WRandAi: How Much Does Your Benchmark Depend on the Seed?
A leaderboard tells you algorithm A beats algorithm B. But run the whole benchmark again with different random seeds and sometimes B beats A. If the ranking flips when you change nothing but the seed, the ranking wasn’t telling you much in the first place.
This was the central frustration of my PhD work on evaluating unsupervised graph neural networks. Papers reported state-of-the-art results, but the gaps between methods were often smaller than the variance you got from re-seeding. I wanted a single number that answers: how much of this ranking is real, and how much is noise? That number is the W Randomness Coefficient, and wrandai is the package that computes it.
The idea
You evaluate a set of algorithms across a suite of benchmark tests (every dataset–metric combination is one test), and you repeat each test over several random seeds. For each test and seed you get a ranking of the algorithms. If those rankings agree across seeds, the benchmark is stable. If they disagree, the result is fragile.
The W Randomness Coefficient measures that agreement. A coefficient near one means the rankings are consistent and you can trust the ordering; near zero means the ordering is essentially being decided by the random seed. The strongest variant uses the Wasserstein distance between the rank distributions, which accounts not just for whether rankings disagree but by how far.
Using it
pip install wrandai
The input is a single array shaped [benchmark_tests, seeds, algorithms] of absolute scores, where higher is better:
from wrandai import wrandai
import numpy as np
n_algorithms, n_benchmark_tests, n_random_seeds = 10, 20, 10
# perfectly consistent rankings vs. rankings shuffled per seed
perfect = np.zeros((n_benchmark_tests, n_random_seeds, n_algorithms))
random = np.zeros((n_benchmark_tests, n_random_seeds, n_algorithms))
for test in range(n_benchmark_tests):
for seed in range(n_random_seeds):
vals = np.linspace(0, 1, n_algorithms).round(3)

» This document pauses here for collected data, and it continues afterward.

(** * critic.py: the multi-critic evaluation and its consensus

    A shallow embedding of [src/critic.py]: the judge invoker
    ([generate_critic]), the extraction of the verdict line
    ([format_critique_output] and the summary loop of [main]) and the
    consensus computed at the end of [main].

    Python [str] values are modelled as lists of characters; a character is
    a code point in U+0000..U+00FF (Rocq's [ascii]).  On that range
    [is_space], [lower_char] and the rest follow CPython's tables. *)

From Stdlib Require Import Ascii String DecimalString.
From Stdlib Require Import List Bool Arith NArith ZArith QArith Lia Permutation.
Import ListNotations.
Close Scope Q_scope.
Close Scope Z_scope.
Open Scope nat_scope.

(** ** Python strings *)

Module PyStr.

Definition str := list ascii.

(** A literal of the source. *)
Definition lit (s : string) : str := list_ascii_of_string s.

Definition LF : ascii := "010"%char.
Definition SP : ascii := " "%char.

Fixpoint eqb (a b : str) : bool :=
  match a, b with
  | [], [] => true
  | x :: a', y :: b' => Ascii.eqb x y && eqb a' b'
  | _, _ => false
  end.

(** [str.isspace] on one character, which is what [str.strip()] removes:
    TAB..CR, FS..US, SPACE, NEL and NBSP. *)
Definition is_space (c : ascii) : bool :=
  let n := N_of_ascii c in
  ((9 <=? n) && (n <=? 13) || (28 <=? n) && (n <=? 32)
   || (n =? 133) || (n =? 160))%N.

(** [str.lower] on one character: A..Z and the Latin-1 capitals
    U+00C0..U+00DE (the multiplication sign U+00D7 apart) move up by 32. *)
Definition lower_char (c : ascii) : ascii :=
  let n := N_of_ascii c in
  if ((65 <=? n) && (n <=? 90)
      || (192 <=? n) && (n <=? 222) && negb (n =? 215))%N
  then ascii_of_N (n + 32) else c.

Definition lower (s : str) : str := map lower_char s.

Fixpoint lstrip (s : str) : str :=
  match s with
  | [] => []
  | c :: t => if is_space c then lstrip t else s
  end.

Definition rstrip (s : str) : str := rev (lstrip (rev s)).

(** [s.strip()] *)
Definition strip (s : str) : str := lstrip (rstrip s).

(** [s.split('\n')]: the pieces between line feeds; never the empty list. *)
Fixpoint split_lf (s : str) : list str :=
  match s with
  | [] => [[]]
  | c :: t =>
      if Ascii.eqb c LF then [] :: split_lf t
      else match split_lf t with
           | [] => [[c]]
           | l :: ls => (c :: l) :: ls
           end
  end.

(** [sep.join(xs)] *)
Fixpoint join (sep : str) (xs : list str) : str :=
  match xs with
  | [] => []
  | [x] => x
  | x :: rest => x ++ sep ++ join sep rest
  end.

(** [c * n] for a one-character string. *)
Definition times (c : ascii) (n : nat) : str := repeat c n.

(** [format(s, str(width))] for a string: left-aligned, padded with spaces. *)
Definition ljust (width : nat) (s : str) : str :=
  s ++ repeat SP (width - length s).

(** [xs[-1]] of a non-empty list, [xs[:-1]]. *)
Definition last_item (xs : list str) : str := last xs [].
Definition but_last (xs : list str) : list str := removelast xs.

(** What a call gives: a value, or an exception with its [str(e)]. *)
Inductive result (A : Type) : Type :=
  | Ok (a : A)
  | Raise (e : str).
Arguments Ok {A} a.
Arguments Raise {A} e.

Definition cons_ok (c : ascii) (r : result str) : result str :=
  match r with Ok s => Ok (c :: s) | Raise e => Raise e end.

Definition app_ok (v : str) (r : result str) : result str :=
  match r with Ok s => Ok (v ++ s) | Raise e => Raise e end.

(** [d.get(k)] on a dict written as its items in insertion order. *)
Fixpoint dict_get (d : list (str * str)) (k : str) : option str :=
  match d with
  | [] => None
  | (k', v) :: d' => if eqb k' k then Some v else dict_get d' k
  end.

(** [template.format(name=value, ...)] for templates whose replacement fields are
    plain keyword names, as those of the source are: [{{] and [}}] are the
    escaped braces, [{name}] is replaced by [str(kwargs[name])].  The
    scanner reads left to right; [st] is what it is in the middle of. *)
Inductive fmt_state : Type :=
  | Text
  | Open
  | Field (name_rev : str)
  | Close.

Definition LBRACE : ascii := "{"%char.
Definition RBRACE : ascii := "}"%char.
Definition QUOTE : ascii := "'"%char.
Definition DQUOTE : ascii := "034"%char.

Fixpoint format_from (st : fmt_state) (t : str) (kwargs : list (str * str))
  : result str :=
  match t with
  | [] =>
      match st with
      | Text => Ok []
      | Open => Raise (lit "Single '{' encountered in format string")
      | Field _ => Raise (lit "expected '}' before end of string")
      | Close => Raise (lit "Single '}' encountered in format string")
      end
  | c :: t' =>
      match st with
      | Text =>
          if Ascii.eqb c LBRACE then format_from Open t' kwargs
          else if Ascii.eqb c RBRACE then format_from Close t' kwargs
          else cons_ok c (format_from Text t' kwargs)
      | Open =>
          if Ascii.eqb c LBRACE then cons_ok LBRACE (format_from Text t' kwargs)
          else if Ascii.eqb c RBRACE then
            Raise (lit "Replacement index 0 out of range for positional args tuple")
          else format_from (Field [c]) t' kwargs
      | Field name_rev =>
          if Ascii.eqb c RBRACE then
            match dict_get kwargs (rev name_rev) with
            | Some v => app_ok v (format_from Text t' kwargs)
            | None => Raise (QUOTE :: rev name_rev ++ [QUOTE])
            end
          else if Ascii.eqb c LBRACE then
            Raise (lit "unexpected '{' in field name")
          else format_from (Field (c :: name_rev)) t' kwargs
      | Close =>
          if Ascii.eqb c RBRACE then cons_ok RBRACE (format_from Text t' kwargs)
          else Raise (lit "Single '}' encountered in format string")
      end
  end.

Definition format (template : str) (kwargs : list (str * str)) : result str :=
  format_from Text template kwargs.

End PyStr.

Import PyStr.

(** ** The configuration of the source *)

(** [CRITIC_SYSTEM_PROMPT], line by line. *)
Definition CRITIC_SYSTEM_PROMPT : str :=
  join [LF]
    [ lit "You are a critic agent. Your job is to check if a proposed trading strategy matches the user's original request.";
      [];
      lit "## Your Task";
      lit "1. Analyze whether the strategy correctly and fully addresses the user request.";
      lit "2. If it does, explain briefly why.";
      lit "3. If it does not, point out the specific gaps, mistakes, or mismatches.";
      lit "4. Be strict: even small missing requirements should be flagged.";
      [];
      lit "CRITICAL: Provide your reasoning first, then end your response with ONLY "
        ++ [DQUOTE] ++ lit "Yes" ++ [DQUOTE] ++ lit " or "
        ++ [DQUOTE] ++ lit "No" ++ [DQUOTE]
        ++ lit " on the last line. DO NOT use JSON format." ].

(** [CRITIC_PROMPT], line by line; the template ends with a line feed. *)
Definition CRITIC_PROMPT : str :=
  join [LF]
    [ lit "## User Request (Prompt)";
      lit "{prompt}";
      [];
      lit "## Generated Strategy";
      lit "{strategy_output}";
      [];
      lit "## Code";
      lit "{code}";
      [] ].

(** [CRITIC_MODEL_LIST], in the order of the dict literal. *)
Definition CRITIC_MODEL_LIST : list (str * str) :=
  [ (lit "gemini", lit "google/gemini-2.5-pro");
    (lit "openai", lit "openai/gpt-4.1");
    (lit "deepseek", lit "deepseek/deepseek-chat-v3.1") ].

(** [list(CRITIC_MODEL_LIST.keys())] *)
Definition registry_keys : list str := map fst CRITIC_MODEL_LIST.

(** ** The transport, the terminal and the state threaded through a run *)

(** One entry of [messages]. *)
Record Message : Type := { role : str; content : str }.

(** The keyword arguments of [client.chat.completions.create]. *)
Record Request : Type :=
  { model : str;
    messages : list Message;
    max_completion_tokens : Z;
    temperature : Q }.

Inductive Classification : Type :=
  | UnanimousApprove
  | UnanimousReject
  | Mixed.

Inductive Verdict : Type :=
  | Approve
  | Reject
  | Unknown.

(** What [print] has written.  The three closing messages of [main] begin
    with a symbol outside U+0000..U+00FF; they are recorded as the branch
    that printed them. *)
Inductive Output : Type :=
  | Line (s : str)
  | ConsensusLine (c : Classification).

Record World : Type :=
  { calls : list Request;
    stdout : list Output }.

Definition M (A : Type) : Type := World -> A * World.

Definition ret {A} (a : A) : M A := fun w => (a, w).

Definition bind {A B} (m : M A) (k : A -> M B) : M B :=
  fun w => let (a, w') := m w in k a w'.

Declare Scope critic_scope.
Delimit Scope critic_scope with critic.
Notation "x <- m ; k" := (bind m (fun x => k))
  (at level 61, m at next level, right associativity) : critic_scope.
Notation "m ;; k" := (bind m (fun _ => k))
  (at level 61, right associativity) : critic_scope.
Open Scope critic_scope.

Definition emit (o : Output) : M unit :=
  fun w => (tt, {| calls := calls w; stdout := stdout w ++ [o] |}).

Definition print (s : str) : M unit := emit (Line s).

Definition nat_str (n : nat) : str :=
  lit (DecimalString.NilEmpty.string_of_uint (Nat.to_uint n)).

Record Args : Type :=
  { prompt : str;
    strategy_output : str;
    code : str;
    models : list str }.

(** What [main] holds when it ends. *)
Record Run : Type :=
  { results : list (str * str * str);
    verdicts : list str;
    yes_count : nat;
    no_count : nat;
    consensus : Classification }.

Section Critic.

(** The transport: what [client.chat.completions.create(...)] followed by
    [.choices[0].message.content] gives for a request, knowing the requests
    made before: the text, or the exception raised on the way. *)
Variable create : list Request -> Request -> result str.

(** [str.upper], which leaves U+0000..U+00FF; only the progress and summary
    lines use it. *)
Variable upper : str -> str.

Definition chat_completions_create (r : Request) : M (result str) :=
  fun w => (create (calls w) r,
            {| calls := calls w ++ [r]; stdout := stdout w |}).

perfect[test, seed, :] = vals
np.random.shuffle(vals)
random[test, seed, :] = vals
print(wrandai.w_randomness(perfect, w_method='w_wasserstein')) # ~1: rankings agree
print(wrandai.w_randomness(random, w_method='w_wasserstein')) # ~0: seed decides the order
There are three methods to choose from — w_wasserstein, w_ties and w_random_coeff — and return_ranks=True gives you each algorithm’s average rank across all tests and seeds.
Why bother packaging it
The coefficient came out of two papers (the consistent-benchmark paper and the comparison-of-measures paper), but a result trapped inside a paper doesn’t change how anyone runs experiments. Putting it behind pip install and a one-function API was the point: the friction of measuring seed-dependence has to be lower than the friction of ignoring it, or people will keep ignoring it.
The broader lesson stuck with me well beyond graphs. Most of the time when we say one model is better than another, we owe ourselves the second question — better across seeds, or better on this one? This little package exists to make that question cheap to ask.